Ok, what is it with partnered guys and them regularly saying something along the lines that it’s easier to be single.
Or when they find out you’re single, saying to you that you should stay that way, cause relationships just aren’t worth it.
I’m sorry, if your relationship is that horrible, then why the fuck are you still in it? To me that seems like a complete waste of time, and like they’re only desperately holding onto that failing relationship because they’re afraid they’ll be alone for the rest of the lives.
Ummm… welcome to my world?
I’ve worried that for years now. And the closer I get to 40 next year (oh fuck.. how’d that happen so quickly??), the more I realise that truly could be a possibility. As I’ve written about many times previously, it’s not easy living alone and eternally single.
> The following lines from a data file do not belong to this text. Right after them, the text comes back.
Definition music (name : string) : category_request := CategoryRequest name "slug" None None.
Definition category_days : list category_op :=
  [CgCreate "c1" (music "Jazz"); CgList; CgCreate "c2" (music "Rock"); CgPublic; CgUpdate "c1" (music "Blues"); CgShow (CoTick 1000); CgDelete "c2";
   CgShow (CoAdmin (AdCreate "s1" "e5" (form "Concert")))].

Lemma category_list_follows_database_witness :
  let '(_, c1) := category_history category_days (administration catalogue) in
  let '(r, c2) := list_categories c1 in
  (∃ l, r = inl l ∧ map response_json l = map response_json (all_categories (ct_mongo c1)) ∧ ct_mongo c2 = ct_mongo c1) ∧
  match r with inl l => map cr_name l = ["Blues"] | inr _ => False end.
Proof.
  assert (quiet (administration catalogue) mem_empty) as Hq by (split; reflexivity).
  pose proof (category_list_follows_database (HL := plain_categories_laws) category_days (administration catalogue) mem_empty Hq (λ t, eq_refl)) as H.
  destruct (category_history category_days (administration catalogue)) as [u c1] eqn:E1. destruct (list_categories c1) as [r c2] eqn:E2.
  split; [exact H|]. assert (r = (list_categories (category_history category_days (administration catalogue)).2).1) as -> by (rewrite E1; simpl; by rewrite E2).
  vm_compute. reflexivity.
Defined.

Lemma public_categories_stay_empty_witness :
  (list_public_categories (category_history category_days (administration catalogue)).2).1 = inl [].
Proof.
  assert (quiet (administration catalogue) mem_empty) as Hq by (split; reflexivity).
  assert (map_Forall (λ _, undated) (mg_shows catalogue)) as Hm by (by apply map_Forall_singleton).
  pose proof (public_categories_stay_empty (HL2 := plain_shows_laws) category_days (administration catalogue) mem_empty Hq (λ t, eq_refl) Hm) as H.
  exact H.
Defined.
But these partners guys who cling to that dying relationship make me sad.. for them. They obviously aren’t willing to do one of two things:
- Fix whatever is wrong in the relationship so that both people are happy; or
- Be willing to walk away from something that clearly isn’t working.
It’s like what I wrote recently questioning the existence of gay monogamy, about guys who stay in sex-less relationships instead of being single again and having to start all over. There possibly could be something wrong within the relationship that makes them want to have their cake and eat it too… or perhaps the idea of an open relationship for them is just easier than dealing with whatever issue could be there.
(Let me note that I’m not saying it’s like this for all relationships, or even that there are always issues with those who choose an open relationship. I’m just going with the stuff I’ve seen and heard from some partnered guys I’ve chatted to.)
I think a good example is my friend ‘M’ who’s fairly decently known on the scene for some work he does occasionally. Him and his partner have been together for a few years now and I think are fairly monogamous, but he flirts shameless with me online and in person. He’s even gone so far to suggest getting together for some fun.. but this never happens. And probably never will.
Occasionally he’ll tell me about some problems him and his partner are having, mostly about how different their sociability needs are (my friend is very extroverted and likes to meet new people, and from what he’s told me, his partner just prefers quiet nights at home).
Though when you look at their Facebook photos, they look very happy with each other and seem to enjoy each others company. I even commented on that, stating he should enjoy that happiness as not everyone finds that .. and all he could respond was ‘it’s not easy’.
I’ve get the feeling (again, just my opinion) that perhaps ‘M’ just enjoys the attention and flirtations from guys when he’s out and about, as perhaps maybe his partner doesn’t give him that sort of attention at home. Or perhaps those ‘happy’ pics on Facebook are a bit contrived, with them just doing their best to put their best face forward for the sake of their business.
Or who knows.. In the end it’s really none of my business what’s going on in their relationship, and perhaps I shouldn’t even be trying to analyze it. If he wants to talk to me about it, great because I’m always there to listen when people need it.
I suppose in the end there will always be partnered people who are envious of the single lifestyle (yes, I’d like a table for 1 please…), and vice versa.
Though you just know the second those partnered guys become single again, they’ll be complaining about being alone and asking their friends to set them up.